There are actually two spine measurements — dynamic and static. Dynamic spine refers to how an arrow reacts when released from the bow, or otherwise stated, what effect the stored energy (also known as potential energy) produced by the bow has on the shaft as it is shot. The problem with dynamic spine ratings is that they are affected by a number of variables, such as the draw strength of the bow and the weight of the arrow head. Because of this, we recommend you focus on static spine ratings, which are not affected by other variables.
Static spine refers to how an arrow, cut to a 29-inch shaft length, reacts when an 880-gram weight is suspended from its center. The arrow is supported at both ends by points that are exactly 28 inches apart. How much the arrow deflects, measured in inches, is its spine size. For example, if the arrow's shaft bends 0.4 inches, then it would receive a .400 or 400 spine rating. This means that a higher spine rating actually translates to a softer spine, whereas a lower rating means the arrow has a stronger spine. It may take some trial and error to determine what spine strength best works for your set up, but once you have identified it, you should stick with it unless you increase your draw weight or make some other change.

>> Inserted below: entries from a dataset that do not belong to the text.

Lemma taint_store_ok cfg k : triple_h k (out_of_gate k) (recordStreamPanicTaint cfg k) (fun _ => out_of_gate k).
Proof.
  unfold recordStreamPanicTaint. destruct (continueAfterPanic cfg); [by apply triple_ret|].
  eapply triple_bind with (Mid := fun _ => in_gate k); [|intros []; eapply triple_bind with (Mid := fun _ => in_gate k)].
  - apply role_act; [apply out_stable|done|]. intros s x Hi H. destruct (writer s) eqn:W; simpl; [by split; [apply serve_section_kept_refl|]|].
    destruct (readers s =? 0) eqn:R; simpl; [|by split; [apply serve_section_kept_refl|]]. split; [|by apply returns].
    others; [|intros _; lia]. intros i Hi'. rewrite W. split; [done|]. intros [= ->]. done.
  - apply handler_upd; [apply in_stable|]. intros s Hi H. split; [|done]. unfold in_gate in H.
    assert (readers s = 0) by (apply Hi; by rewrite H). others.
  - intros []. apply handler_upd; [apply in_stable|]. intros s Hi H. split; [|done]. unfold in_gate in H.
    others. intros i Hi'. rewrite H. split; [intros [= ->]; done|done].
Qed.

Lemma plain_upd k q : triple_h k (out_of_gate k) (upd q id) (fun _ => out_of_gate k).
Proof. apply handler_upd; [apply out_stable|]. intros s Hi H. split; [by apply serve_section_kept_refl|done]. Qed.

Lemma outcome_ok cfg k i shape h : triple_h k (out_of_gate k) (handler_outcome cfg k i shape h) (fun _ => out_of_gate k).
Proof.
  destruct h as [m|e|t]; cbn [handler_outcome].
  - destruct shape; [|by apply triple_ret..].
    eapply triple_bind; [by apply plain_ask; [apply out_stable|]|]. intros []; [by apply triple_ret|apply plain_upd].
  - apply plain_upd.
  - eapply triple_bind; [apply taint_store_ok|]. intros []. eapply triple_bind; [apply plain_upd|]. intros [].
    unfold signalStreamTerminate. destruct (continueAfterPanic cfg); [by apply triple_ret|].
    apply handler_upd; [apply out_stable|]. intros s Hi H. split; [|done]. others.
Qed.

Lemma runHandler_ok cfg k : triple_h k (out_of_gate k) (runHandler cfg k) (fun _ => out_of_gate k).
Proof.
  unfold runHandler. eapply triple_bind with (Mid := fun _ => out_of_gate k).
  { apply role_act; [apply out_stable|done|]. intros s x Hi H.
    destruct (launches s) as [|job rest]; simpl; [by split; [apply serve_section_kept_refl|]|]. split; [others|by apply returns]. }
  intros job. eapply triple_bind; [by apply plain_ask; [apply out_stable|]|]. intros h.
  eapply triple_bind; [apply outcome_ok|]. intros []. eapply triple_bind with (Mid := fun _ => out_of_gate k); [|intros []; by apply triple_ret].
  apply handler_upd; [apply out_stable|]. intros s Hi H. split; [|done]. others.
Qed.

(** *** The drain *)

(** [Q] holds as long as no frame has come since the evaluation began. *)
Definition since (Q : session -> Prop) (s : session) : Prop :=
  (asked s <= arrivals s)%nat /\ (arrivals s = asked s -> Q s).

Lemma since_stable (Q : session -> Prop) :
  (forall s s', spares_drain s s' -> arrivals s' = arrivals s -> Q s -> Q s') -> stable inv Rel Drain (since Q).
Proof.
  intros HQ s s' _ _ (Hg & _ & Hd & _) [Ha H]. pose proof (grows_arrivals _ _ Hg). pose proof (Hd eq_refl) as D.
  pose proof (sd_asked _ _ D). split; [lia|]. intros E. apply (HQ s s' D); [lia|apply H; lia].
Qed.

Lemma pending_stable : stable inv Rel Drain pending.
Proof. intros s s' _ _ (_ & _ & Hd & _) H. by apply (sd_pending _ _ (Hd eq_refl)). Qed.

Lemma since_queue : stable inv Rel Drain (since quiet_queue).
Proof. apply since_stable. intros s s' D E H. by apply (sd_queue _ _ D). Qed.
Lemma since_hands : stable inv Rel Drain (since quiet_hands).
Proof. apply since_stable. intros s s' D E H. by apply (sd_hands _ _ D). Qed.
Lemma since_quiet : stable inv Rel Drain (since quiet).
Proof. apply since_stable. intros s s' D E H. by apply (sd_quiet _ _ D). Qed.

Notation triple_d := (triple inv Rel Guar Where Drain).

Lemma count_zero s : Leases.OpenObligationCount (leases s) = 0 -> obl s = ∅.
Proof. unfold Leases.OpenObligationCount. intros H. apply leibniz_equiv, size_empty_inv. lia. Qed.
Lemma count_nonzero s : Leases.OpenObligationCount (leases s) <> 0 -> obl s <> ∅.
Proof. unfold Leases.OpenObligationCount. intros H E. apply H. by rewrite E, size_empty. Qed.

(** The outcome of one evaluation. *)
Definition evaluated (b : bool) (s : session) : Prop := if b then since quiet s else pending s.

Lemma look_or_pending {A} (L M : session -> Prop) q (f : session -> A) (bad : A -> bool) k :
  stable inv Rel Drain L -> q <> QDrainWait ->
  (forall s, inv s -> L s -> if bad (f s) then pending s else M s) ->
  (forall a, bad a = false -> triple_d M (k a) evaluated) ->
  triple_d L (a ← look q f; if bad a then mret false else k a) evaluated.
Proof.
  intros Hst Hq H Hk. eapply triple_bind with (Mid := fun a s => if bad a then pending s else M s).
  - apply role_look; [done|]. intros s Hi HL. split; [by intros ?|]. by apply H.
  - intros a. destruct (bad a) eqn:E; [by apply triple_ret|]. by apply Hk.
Qed.

Lemma quiescedOnce_ok cfg :
  prober (caps cfg) = true -> triple_d (fun _ => True) (quiescedOnce cfg) evaluated.
Proof.
  intros Hpr. assert (Hread : forall s, if inboundReadable (caps cfg) s then pending s else inbox s = []).
  { intros s. unfold inboundReadable. rewrite Hpr. destruct (inbox s) eqn:E; simpl; [done|].
    right. right. right. left. by rewrite E. }
  unfold quiescedOnce. eapply triple_bind with (Mid := fun (a : bool) s => if a then pending s else since quiet_queue s).
  { apply triple_crit; [done|]. intros s Hi _. split; [by intros ?|]. cbn [fst snd].
    assert (kept Drain QDrainReadable s (with_asked (arrivals s) s)) as [? ?] by others.
    repeat (split; [done|]). pose proof (Hread s) as E. by destruct (inboundReadable (caps cfg) s). }
  intros []; [by apply triple_ret|].
  eapply (look_or_pending _ (since quiet_hands) _ _ (fun b => negb (b =? 0))); [apply since_queue|done| |].
  { intros s Hi [Ha H]. destruct (ingressPending s =? 0) eqn:E; simpl.
    - split; [done|]. intros Q. split; [by apply H|]. apply Hi. lia.
    - right. right. right. right. left. lia. }
  intros b _. eapply (look_or_pending _ (since quiet) _ _ (fun b => negb (b =? 0))); [apply since_hands|done| |].
  { intros s Hi [Ha H]. destruct (_ =? 0) eqn:E; simpl.
    - split; [done|]. intros Q. destruct (H Q). split_and!; [done..|]. apply count_zero. lia.
    - right. right. right. right. right. left. apply count_nonzero. lia. }
  intros c _. eapply triple_bind with (Mid := fun (clear : bool) s => if negb clear then pending s else since quiet s).
  { unfold taintClear. eapply triple_bind with (Mid := fun (t : bool) s => if t then pending s else since quiet s).
    - apply role_look; [apply since_quiet|]. intros s _ H. split; [by intros ?|]. destruct (tainted s) eqn:T; [|done].
      right. right. right. right. right. right. by left.
    - intros []; [by apply triple_ret|]. destruct (streaming cfg); [|by apply triple_ret].
      apply role_look; [apply since_quiet|]. intros s _ H. split; [by intros ?|]. destruct (fatal s) eqn:T; [|done].
      repeat right. done. }
  intros []; simpl negb; cbn iota; [|by apply triple_ret].
  eapply (look_or_pending _ (since quiet) _ _ id); [apply since_quiet|done| |].
  { intros s _ H. unfold id. pose proof (Hread s) as E. by destruct (inboundReadable (caps cfg) s). }
  intros d _. eapply triple_bind with (Mid := fun e s => evaluated (e =? 0) s); [|intros e; by apply triple_ret].
  apply role_look; [apply since_quiet|]. intros s _ H. split; [by intros ?|]. destruct (_ =? 0) eqn:E; [done|].
  right. right. right. right. left. lia.
Qed.

(** What a drain leaves behind. *)
Definition drained (a : result) (s : session) : Prop :=
  match a with RDrained None => since quiet s | _ => True end.

Lemma waitQuiescent_ok cfg : prober (caps cfg) = true -> triple_d (fun _ => True) (waitQuiescent cfg) drained.
Proof.
  intros Hpr. eapply triple_bind; [by apply quiescedOnce_ok|]. intros []; [by apply triple_ret|].
  apply role_act; [apply pending_stable|by intros s _ H _|]. intros s x Hi H.
  assert (Hw : kept Drain QDrainWait s (with_wake false s)) by others.
  destruct x as [| | | |[e|]| | | | | | | |]; simpl; try (destruct (wake s); simpl; [by split; [|by apply returns]|by split; [apply serve_section_kept_refl|]]).
  split; [by apply serve_section_kept_refl|]. by apply returns.
Qed.

(** ** Every schedule *)

Definition Post (r : role) (a : result) (s : session) : Prop :=
  match r with
  | Reader => exists v, a = RTurn v /\ turn_post v s
  | Drain => drained a s
  | Engine => engine_at s
  | Handler k => out_of_gate k s
  | _ => True
  end.

Lemma Post_stable r a : stable inv Rel r (Post r a).
Proof.
  destruct r as [| | | | |k]; simpl; try apply stable_const.
  - apply stable_exists. intros v. apply turn_post_stable.
  - destruct a as [| |[e|]| |]; simpl; try apply stable_const. apply since_quiet.
  - apply engine_stable.
  - apply out_stable.
Qed.

Lemma fresh_inv : inv fresh.
Proof.
  split; [done| |by left|by intros ?%elem_of_nil]. exists Idle. split; [done|]. intros _. simpl. set_solver.
Qed.

Notation ok := (pool_ok inv Rel Guar Where role_of Post).

Lemma Compatible i j q s s' :
  i <> j -> inv s -> inv s' -> Guar (role_of i) q s s' -> Rel (role_of j) s s'.
Proof. intros Hij _ _ H. exact (serve_Guar_Rel _ _ _ _ _ Hij H). Qed.

Section schedules.
Context (cfg : server).
Hypothesis Hres : reserving (caps cfg) = true.
Hypothesis Hprobe : prober (caps cfg) = true.

Lemma reader_turn :
  triple inv Rel Guar Where Reader (rd Idle HFree None) (RTurn <$> serve_turn cfg) (Post Reader).
Proof using Hres.
  eapply (triple_bind inv Rel Guar Where Reader (serve_turn cfg)); [by apply serve_turn_ok|].
  intros v. apply triple_ret. intros s _ H. by exists v.
Qed.

Lemma serving_ok n : ok (serving cfg n).
Proof using Hres Hprobe.
  split; [apply fresh_inv|]. cbn [fst snd serving]. intros i g Hg.
  apply lookup_app_Some in Hg as [Hg|[Hge Hg]].
  - destruct i as [|[|[|[|[|i]]]]]; simplify_eq/=.
    + eapply (keeps_start _ _ _ _ _ Post_stable Reader) with (P := rd Idle HFree None); [|apply reader_turn|apply fresh_inv|by split].
      intros a p Hp. destruct a as [[v|]| | | |]; simplify_eq/=.
      intros s Hi (v & [= <-] & q & ->%concludes_idle & H). by apply reader_turn.
    + eapply (keeps_start _ _ _ _ _ Post_stable Drain) with (P := fun _ => True); [|by apply waitQuiescent_ok|apply fresh_inv|done].
      intros a p Hp. destruct a; simplify_eq/=. intros s Hi _. by apply waitQuiescent_ok.
    + eapply (keeps_start _ _ _ _ _ Post_stable Engine) with (P := engine_at); [|apply engine_ok|apply fresh_inv|done].
      intros a p [= <-]. apply engine_ok.
    + eapply (keeps_start _ _ _ _ _ Post_stable Beat) with (P := fun _ => True); [|apply beat_ok|apply fresh_inv|done].
      intros a p [= <-]. apply beat_ok.
    + eapply (keeps_start _ _ _ _ _ Post_stable Peer) with (P := fun _ => True); [|apply peer_ok|apply fresh_inv|done].
      intros a p [= <-]. apply peer_ok.
  - simpl in Hge, Hg. apply list_lookup_fmap_Some in Hg as (k & -> & Hk). apply lookup_seq in Hk as [-> _].
    replace (5 + (i - 5))%nat with i by lia.
    assert (role_of i = Handler i) as -> by (do 5 (destruct i as [|i]; [lia|]); done).
    eapply (keeps_start _ _ _ _ _ Post_stable (Handler i)) with (P := out_of_gate i); [|apply runHandler_ok|apply fresh_inv|done].
    intros a p [= <-]. apply runHandler_ok.
Qed.

Lemma reached_ok n ms : ok (prun ms (serving cfg n)).
Proof using Hres Hprobe. apply (pool_ok_run _ _ _ _ _ _ Compatible Post_stable), serving_ok. Qed.

Lemma at_ok n ms i g q :
  fst (prun ms (serving cfg n)) !! i = Some g -> at_query g = Some q -> Where (role_of i) q (snd (prun ms (serving cfg n))).
Proof using Hres Hprobe. intros. eapply pool_ok_at; [apply reached_ok|done|done]. Qed.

A Brief History Of The Bow And Arrow
The humble bow and arrow has an amazing history and, along with the spear, is one of the oldest projectile weapons still in use today. In the past they have been used for providing food, waging war, and sport. Of course, in most countries around the world today, their use is solely for recreation. It has been such a prominent weapon in the history of mankind that it found its way into the lore of most cultures at one point in time.
Of course, in most countries around the world today, their use is solely for recreation.
Historians have yet to pinpoint exactly when the bow and arrow was invented, but hard evidence proves they have been in use since ancient times. A bow was found in by Archaeologists in Holmegård Swamp in Denmark that dates to 6000 B.C.E. Close to Hamburg, Germany, even older arrows have been found, which date to roughly 9000 B.C.E. If we look at indirect evidence though, then the history of the bow and arrow goes back much, much further. There are findings in Sibuda Cave in Africa that indicate this weapon existed as much as 64,000 years ago.
Because the bow and arrow is featured in mythologies from many ancient cultures, there is no way of knowing which culture first developed it. In fact, it appears as if it may have been invented independently by multiple cultures and at multiple times in history. This point is based on the fact that pre-civilized people on nearly every continent, who it is believed never had contact with one another, developed a similar form of the weapon.
From whenever it was first developed up until the invention the firearm in the 12th and 13th centuries A.D., the bow and arrow was a prominent weapon in warfare. By the 1500s A.D., archers in the majority of European armies had begun to be replaced by firearm divisions. Strangely though, Chinese armies continued to use archery divisions alongside firearms units until the 1800s.